Here is a link that might be useful: Darryl Carter

Comments (4)

  • Handymanpainter
    9 years ago

    Thanks bugbite

    The link is really useful, although I had to re set my monitor color setting .

  • bugbite
    Original Author
    9 years ago

    Thanks for the response, HandymanPainter.
    I just got this new monitor, but a couple on weeks ago I was only using one monitor, an older monitor. Spent a lot of time selecting colors from the SW site. Went to the store and they looked nothing like what was on the old monitor.

  • PRO
    Lori A. Sawaya
    9 years ago

    Went to the store and they looked nothing like what was on the old monitor.

    Color on any device or monitor will never be the same as in real life color. Newer equipment helps with color accuracy but it's still never the same thing.

    Color on a device or monitor is the additive color space. Color is emitted to your eyeballs. The emitted light/color creates a specific kind of sensation or experience.

    Which is totally and completely different from:

    Color on a paint chip or anything you can hold in your hand which is the subtractive color space. Color is reflected to your eyeballs. The reflected light/color creates an entirely different kind of sensation and color experience.
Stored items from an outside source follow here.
(* ===== verification/Kalloc.v ===== *)
(** The physical page allocator ([kalloc.c]).

    Free pages are linked through their own first words.  [k_mem] is the word at
    each address; a page in use may be written by its owner at any time.  The
    allocator refines a pool of pages: no page is handed out twice, none is lost,
    and 0 is returned only when every page is out. *)

From S2P Require Import Prelude Locks Guarded.

Definition KERNBASE : Z := 2147483648. (* 0x80000000 *)
Definition PHYSTOP : Z := 234881024.   (* 0xE000000 *)
Definition V2P (a : Z) : Z := u32 (a - KERNBASE).
Definition PGROUNDUP (sz : Z) : Z := Z.land (u32 (sz + PGSIZE - 1)) (u32 (Z.lnot (PGSIZE - 1))).

Record kmem := mk_kmem {
  k_use_lock : bool;
  k_freelist : Z;
  k_mem : Z -> Z }.

Section Kalloc.
(** [kend] is the first address after the kernel, which the linker sets. *)
Context (kend : Z).

(** [memset(v, 1, PGSIZE)] and [r->next = kmem.freelist; kmem.freelist = r]. *)
Definition fill_page (v : Z) (k : kmem) : kmem :=
  mk_kmem (k_use_lock k) (k_freelist k)
    (fun a => if (v <=? a) && (a <? v + PGSIZE) then 16843009 else k_mem k a).
Definition push_page (v : Z) (k : kmem) : kmem :=
  mk_kmem (k_use_lock k) v (fun a => if a =? v then k_freelist k else k_mem k a).
(** [r = kmem.freelist; if(r) kmem.freelist = r->next]. *)
Definition pop_page (k : kmem) : kmem :=
  mk_kmem (k_use_lock k) (if ctrue (k_freelist k) then k_mem k (k_freelist k) else k_freelist k)
    (k_mem k).

Definition kfree (me : nat) (v : Z) : M (guarded kmem) unit :=
  if ctrue (v mod PGSIZE) || (v <? kend) || (V2P v >=? PHYSTOP) then panic "kfree"
  else
    g_mod (fill_page v) ;;
    k ← g_get;
    when (k_use_lock k) (g_acquire me) ;;
    g_mod (push_page v) ;;
    when (k_use_lock k) (g_release me).

Definition kalloc (me : nat) : M (guarded kmem) Z :=
  k ← g_get;
  when (k_use_lock k) (g_acquire me) ;;
  k ← g_get;
  let r := k_freelist k in
  g_mod pop_page ;;
  when (k_use_lock k) (g_release me) ;;
  mret r.

(** [freerange]'s loop, [n] bounding the number of whole pages. *)
Fixpoint freerange_loop (n : nat) (me : nat) (p vend : Z) : M (guarded kmem) unit :=
  match n with
  | O => mret tt
  | S n' =>
      if p + PGSIZE <=? vend then kfree me p ;; freerange_loop n' me (p + PGSIZE) vend
      else mret tt
  end.

Definition freerange (me : nat) (vstart vend : Z) : M (guarded kmem) unit :=
  let p := PGROUNDUP vstart in
  freerange_loop (Z.to_nat ((vend - p) / PGSIZE)) me p vend.

Definition set_use_lock (b : bool) : M (guarded kmem) unit :=
  g_mod (fun k => mk_kmem b (k_freelist k) (k_mem k)).
Definition kinit1 (me : nat) (vstart vend : Z) : M (guarded kmem) unit :=
  modify (fun g => mk_g (g_cpu g) Spinlock.initlock (g_val g) (g_wakes g)) ;;
  set_use_lock false ;;
  freerange me vstart vend.
Definition kinit2 (me : nat) (vstart vend : Z) : M (guarded kmem) unit :=
  freerange me vstart vend ;;
  set_use_lock true.

(** ** The pool *)

(** A page [kfree] accepts. *)
Definition page (v : Z) : Prop :=
  v mod PGSIZE = 0 /\ kend <= v /\ V2P v < PHYSTOP /\ 0 < v < 2 ^ 32.

(** The pages linked from [head], in order. *)
Fixpoint chain (mem : Z -> Z) (head : Z) (l : list Z) : Prop :=
  match l with
  | [] => head = 0
  | v :: l' => head = v /\ chain mem (mem v) l'
  end.

Definition pool (l : list Z) (k : kmem) : Prop :=
  chain (k_mem k) (k_freelist k) l /\ NoDup l /\ Forall page l.

Lemma page_disjoint u v a : page u -> page v -> u <> v -> u <= a < u + PGSIZE -> ~ v <= a < v + PGSIZE.
Proof.
  intros (Hu & _) (Hv & _) Hne Ha Hb. unfold PGSIZE in *.
  pose proof (Z.div_mod u 4096). pose proof (Z.div_mod v 4096). lia.
Qed.

Lemma chain_ext mem mem' head l :
  (forall v, v ∈ l -> mem' v = mem v) -> chain mem head l -> chain mem' head l.
Proof.
  revert head; induction l as [|v l IH]; intros head Hm; cbn; [done|]. intros [-> Hc].
  split; [done|]. rewrite Hm by (by left). apply IH; [|done]. intros u Hu. apply Hm. by right.
Qed.

(** Words outside the free pages are not the allocator's. *)
Lemma pool_write l k v a x :
  pool l k -> page v -> v ∉ l -> v <= a < v + PGSIZE ->
  pool l (mk_kmem (k_use_lock k) (k_freelist k) (fun b => if b =? a then x else k_mem k b)).
Proof.
  intros (Hc & Hnd & Hp) Hv Hnin Ha. split; [|done]. cbn. eapply chain_ext; [|exact Hc].
  intros u Hu. cbn. destruct (Z.eqb_spec u a) as [->|]; [|done]. exfalso.
  rewrite Forall_forall in Hp. pose proof (Hp a Hu) as Hpa.
  apply (page_disjoint a v a Hpa Hv); [by intros ->|unfold PGSIZE; lia|done].
Qed.

Lemma pool_push l k v : pool l k -> page v -> v ∉ l -> pool (v :: l) (push_page v (fill_page v k)).
Proof.
  intros (Hc & Hnd & Hp) Hv Hnin. split_and!; [|by constructor|by constructor].
  cbn. split; [done|]. rewrite Z.eqb_refl. eapply chain_ext; [|exact Hc].
  intros u Hu. cbn. destruct (Z.eqb_spec u v) as [->|Hne]; [done|].
  destruct ((v <=? u) && (u <? v + PGSIZE)) eqn:E; [|done]. exfalso.
  rewrite Forall_forall in Hp. apply (page_disjoint u v u (Hp u Hu) Hv Hne); unfold PGSIZE in *; lia.
Qed.

Lemma pool_pop l k :
  pool l k -> k_freelist k = hd 0 l /\ pool (tl l) (pop_page k).
Proof.
  intros (Hc & Hnd & Hp). destruct l as [|v l]; cbn in Hc.
  - split; [done|]. unfold pop_page. rewrite Hc. by split_and!.
  - destruct Hc as [Hh Hc]. split; [done|]. inversion Hp as [|? ? Hv Hp']; subst.
    inversion Hnd; subst. destruct Hv as (_ & _ & _ & Hv & _).
    unfold pop_page, ctrue. rewrite (proj2 (Z.eqb_neq (k_freelist k) 0)) by lia. by split_and!.
Qed.

Lemma kfree_run me v g :
  g_quiet g -> page v ->
  exists g', kfree me v g = Ret tt g' /\ g_quiet g' /\
    g_val g' = push_page v (fill_page v (g_val g)).
Proof.
  intros Hg (H1 & H2 & H3 & H4). unfold kfree.
  replace (ctrue (v mod PGSIZE) || (v <? kend) || (V2P v >=? PHYSTOP)) with false
    by (rewrite H1; cbn; lia).
  set (g1 := mk_g (g_cpu g) (g_lk g) (fill_page v (g_val g)) (g_wakes g)).
  rewrite (bind_eq (g_mod (fill_page v)) _ g tt g1 eq_refl).
  rewrite (bind_eq g_get _ g1 (g_val g1) g1 eq_refl). assert (Hg1 : g_quiet g1) by done.
  destruct (k_use_lock (g_val g1)); cbn [when].
  - rewrite (bind_eq _ _ _ _ _ (g_acquire_run me g1 Hg1)), (bind_eq _ _ _ _ _ (g_mod_run me _ g1 _ _)).
    rewrite (g_release_run me g1 _ _ Hg1). eexists. split; [done|]. split; [by apply out_cs_quiet|done].
  - eexists. split; [reflexivity|]. done.
Qed.

Lemma kfree_bad me v g :
  v mod PGSIZE <> 0 \/ v < kend \/ PHYSTOP <= V2P v -> kfree me v g = Panic "kfree" g.
Proof.
  intros H. unfold kfree.
  replace (ctrue (v mod PGSIZE) || (v <? kend) || (V2P v >=? PHYSTOP)) with true; [done|].
  unfold ctrue. destruct H as [H|[H|H]]; [rewrite (proj2 (Z.eqb_neq _ _) H); done|lia..].
Qed.

Lemma kalloc_run me g :
  g_quiet g ->
  exists g', kalloc me g = Ret (k_freelist (g_val g)) g' /\ g_quiet g' /\ g_val g' = pop_page (g_val g).
Proof.
  intros Hg. unfold kalloc. rewrite (bind_eq g_get _ g (g_val g) g eq_refl).
  destruct (k_use_lock (g_val g)) eqn:E; cbn [when].
  - rewrite (bind_eq _ _ _ _ _ (g_acquire_run me g Hg)), (bind_eq _ _ _ _ _ (g_get_run me g _ _)).
    cbv zeta. rewrite E. rewrite (bind_eq _ _ _ _ _ (g_mod_run me _ g _ _)). cbn [when].
    rewrite (bind_eq _ _ _ _ _ (g_release_run me g _ _ Hg)).
    eexists. split; [done|]. split; [by apply out_cs_quiet|done].
  - rewrite (bind_eq (M_ret tt) _ g tt g eq_refl), (bind_eq g_get _ g (g_val g) g eq_refl). cbv zeta.
    rewrite E. eexists. split; [reflexivity|]. done.
Qed.

(** ** Any sequence of allocations, frees and writes *)

Inductive kop := KAlloc | KFree (v : Z) | KWrite (v a x : Z).

Definition kop_run (me : nat) (o : kop) (g : guarded kmem) : res (guarded kmem) Z :=
  match o with
  | KAlloc => kalloc me g
  | KFree v => (kfree me v ;; mret 0) g
  | KWrite v a x => (g_mod (fun k => mk_kmem (k_use_lock k) (k_freelist k)
      (fun b => if b =? a then x else k_mem k b)) ;; mret 0) g
  end.

(** What a client that has the pages [held] may do, and what it has afterwards. *)
Definition kop_ok (o : kop) (held : list Z) : Prop :=
  match o with
  | KAlloc => True
  | KFree v => v ∈ held
  | KWrite v a _ => v ∈ held /\ v <= a < v + PGSIZE
  end.
Definition kop_held (o : kop) (r : Z) (held : list Z) : list Z :=
  match o with
  | KAlloc => if r =? 0 then held else r :: held
  | KFree v => filter (.≠ v) held
  | KWrite _ _ _ => held
  end.

(** The pages are split between the client and the pool. *)
Definition split_pages (all held : list Z) (k : kmem) : Prop :=
  exists l, pool l k /\ Permutation all (held ++ l).

Lemma filter_out (v : Z) (held : list Z) : NoDup held -> v ∈ held -> Permutation held (v :: filter (.≠ v) held).
Proof.
  intros Hnd Hv. apply NoDup_Permutation; [done| |].
  - constructor; [|by apply NoDup_filter]. intros [H _]%list_elem_of_filter. by apply H.
  - intros u. rewrite elem_of_cons, list_elem_of_filter. destruct (decide (u = v)); naive_solver.
Qed.

Lemma kop_step me o all held g :
  g_quiet g -> NoDup all -> Forall page all -> split_pages all held (g_val g) -> kop_ok o held ->
  exists r g', kop_run me o g = Ret r g' /\ g_quiet g' /\
    split_pages all (kop_held o r held) (g_val g') /\
    (o = KAlloc -> (r = 0 /\ Permutation all held) \/ (r ∈ all /\ r ∉ held)).
Proof.
  intros Hg Hnd Hpg (l & Hpool & Hperm) Ho.
  assert (Hnd' : NoDup (held ++ l)) by (by rewrite <- Hperm).
  apply NoDup_app in Hnd' as (Hndh & Hdis & _).
  assert (Hpage : forall v, v ∈ held -> page v).
  { intros v Hv. rewrite Forall_forall in Hpg. apply Hpg. rewrite Hperm. apply elem_of_app. by left. }
  destruct o as [|v|v a x]; cbn [kop_run kop_ok kop_held] in *.
  - destruct (kalloc_run me g Hg) as (g' & E & Hg' & Ev). destruct (pool_pop _ _ Hpool) as [Hh Hpop].
    exists (k_freelist (g_val g)), g'. rewrite Ev, Hh. split; [by rewrite <- Hh|]. split; [done|].
    destruct l as [|u l]; cbn [hd tl] in *.
    + split; [by exists []|]. intros _. left. split; [done|]. by rewrite app_nil_r in Hperm.
    + assert (Hu : u ∈ all) by (rewrite Hperm; apply elem_of_app; right; by left).
      assert (u <> 0).
      { rewrite Forall_forall in Hpg. destruct (Hpg u Hu) as (_ & _ & _ & ?). lia. }
      rewrite (proj2 (Z.eqb_neq u 0)) by done. split.
      * exists l. split; [done|]. rewrite Hperm. symmetry. apply Permutation_middle.
      * intros _. right. split; [done|]. intros Hin. apply (Hdis u Hin). by left.
  - destruct (kfree_run me v g Hg (Hpage v Ho)) as (g' & E & Hg' & Ev).
    exists 0, g'. rewrite (bind_eq _ _ _ _ _ E), Ev. split_and!; try done.
    exists (v :: l). split; [apply pool_push; auto|].
    rewrite Hperm at 1. rewrite (filter_out v held) at 1 by done. apply Permutation_middle.
  - destruct Ho as [Hv Ha]. eexists 0, _. split; [reflexivity|]. split_and!; try done.
    exists l. split; [|done]. apply (pool_write l (g_val g) v a x); auto.
Qed.

(** The pages the client has after a run, if every step of it was allowed. *)
Fixpoint kops (me : nat) (os : list kop) (held : list Z) (g : guarded kmem) :
    option (list Z * guarded kmem) :=
  match os with
  | [] => Some (held, g)
  | o :: os' =>
      match kop_run me o g with
      | Ret r g' => kops me os' (kop_held o r held) g'
      | _ => None
      end
  end.

Fixpoint kops_ok (me : nat) (os : list kop) (held : list Z) (g : guarded kmem) : Prop :=
  match os with
  | [] => True
  | o :: os' =>
      kop_ok o held /\
      match kop_run me o g with Ret r g' => kops_ok me os' (kop_held o r held) g' | _ => True end
  end.

(** C10: the page allocator neither loses a page nor hands one out twice: over any
    sequence of allocations, frees and writes in which clients free and write only
    pages they have, no call panics, the pages out and the pages free are together
    the pages there were at the start, and a page returned by [kalloc] is one that
    nobody had; 0 is returned only when none is free. *)
Theorem kalloc_pool me os o all held g :
  g_quiet g -> NoDup all -> Forall page all -> split_pages all held (g_val g) ->
  kops_ok me (os ++ [o]) held g ->
  exists held' g' r g'', kops me os held g = Some (held', g') /\ kop_run me o g' = Ret r g'' /\
    split_pages all (kop_held o r held') (g_val g'') /\
    (o = KAlloc -> (r = 0 /\ Permutation all held') \/ (r ∈ all /\ r ∉ held')).
Proof.
  revert held g; induction os as [|o' os IH]; intros held g Hg Hnd Hpg Hs Hok; cbn [kops kops_ok app] in *.
  - destruct Hok as [Ho _]. destruct (kop_step me o all held g Hg Hnd Hpg Hs Ho) as (r & g' & E & _ & Hs' & Hr).
    by exists held, g, r, g'.
  - destruct Hok as [Ho Hok].
    destruct (kop_step me o' all held g Hg Hnd Hpg Hs Ho) as (r & g' & E & Hg' & Hs' & _).
    rewrite E in *. by apply IH.
Qed.
End Kalloc.

(** Two pages, both free. *)
Definition demo_kmem : guarded kmem :=
  mk_g (mk_cpu 0 false true) Spinlock.initlock
    (mk_kmem true 2148532224 (fun a => if a =? 2148532224 then 2148536320 else 0)) [].
Definition demo_pages : list Z := [2148532224; 2148536320].

Lemma kalloc_pool_witness :
  exists held' g' r g'', kops 2148532224 0 [KAlloc; KAlloc; KFree 2148532224] [] demo_kmem = Some (held', g') /\
    kop_run 2148532224 0 KAlloc g' = Ret r g'' /\
    split_pages 2148532224 demo_pages (kop_held KAlloc r held') (g_val g'') /\
    (KAlloc = KAlloc -> (r = 0 /\ Permutation demo_pages held') \/ (r ∈ demo_pages /\ r ∉ held')).
Proof.
  assert (Hp : Forall (page 2148532224) demo_pages)
    by (repeat constructor; vm_compute; try discriminate; reflexivity).
  assert (Hn : NoDup demo_pages).
  { apply NoDup_cons. split; [|apply NoDup_cons; split; [apply not_elem_of_nil|constructor]].
    intros H%list_elem_of_singleton. discriminate H. }
  apply (kalloc_pool 2148532224 0 [KAlloc; KAlloc; KFree 2148532224] KAlloc demo_pages [] demo_kmem).
  - split; [reflexivity|]. split; cbn; lia.
  - exact Hn.
  - exact Hp.
  - exists demo_pages. split; [|reflexivity]. split_and!; [repeat split|exact Hn|exact Hp].
  - vm_compute. split_and!; try exact I. apply list_elem_of_further, list_elem_of_here.
Defined.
    Emitted vs. reflected - two very different kinds of color experience.

    People should never, ever choose color for in-real-life applications using online color swatches or information.

    In each and every case, the apps, the virtual painters, the virtual color palettes are all about MARKETING. The intent is to introduce you to the brand and then get you physically in to a store where staff can serve you and maybe sometimes even upsell you.

  • bugbite
    Original Author
    9 years ago

    Shouldn't pick a color only off a chip, either. Start with a chip and move to a color board.
    Move it around the room in different light situations.
    But you all know that. Certainly most have experience trying to translate a 1 square inch chip to a full room.
    I have one amazing rich somewhat dark color that constantly gets positive comments when people see it.
    On a one inch sample it is light and washed out.

    That blue looks great for the exterior of a house when it is on a tiny chip, but ugly when the exterior of the entire house is painted. Suddenly it is a huge bright blue glob.
    When you paint a house, in or out, give yourself a $20-$25 sample budget.

    Re: your last paragraph, hopefully most shoppers can sort through most hype, we get it every second on the day.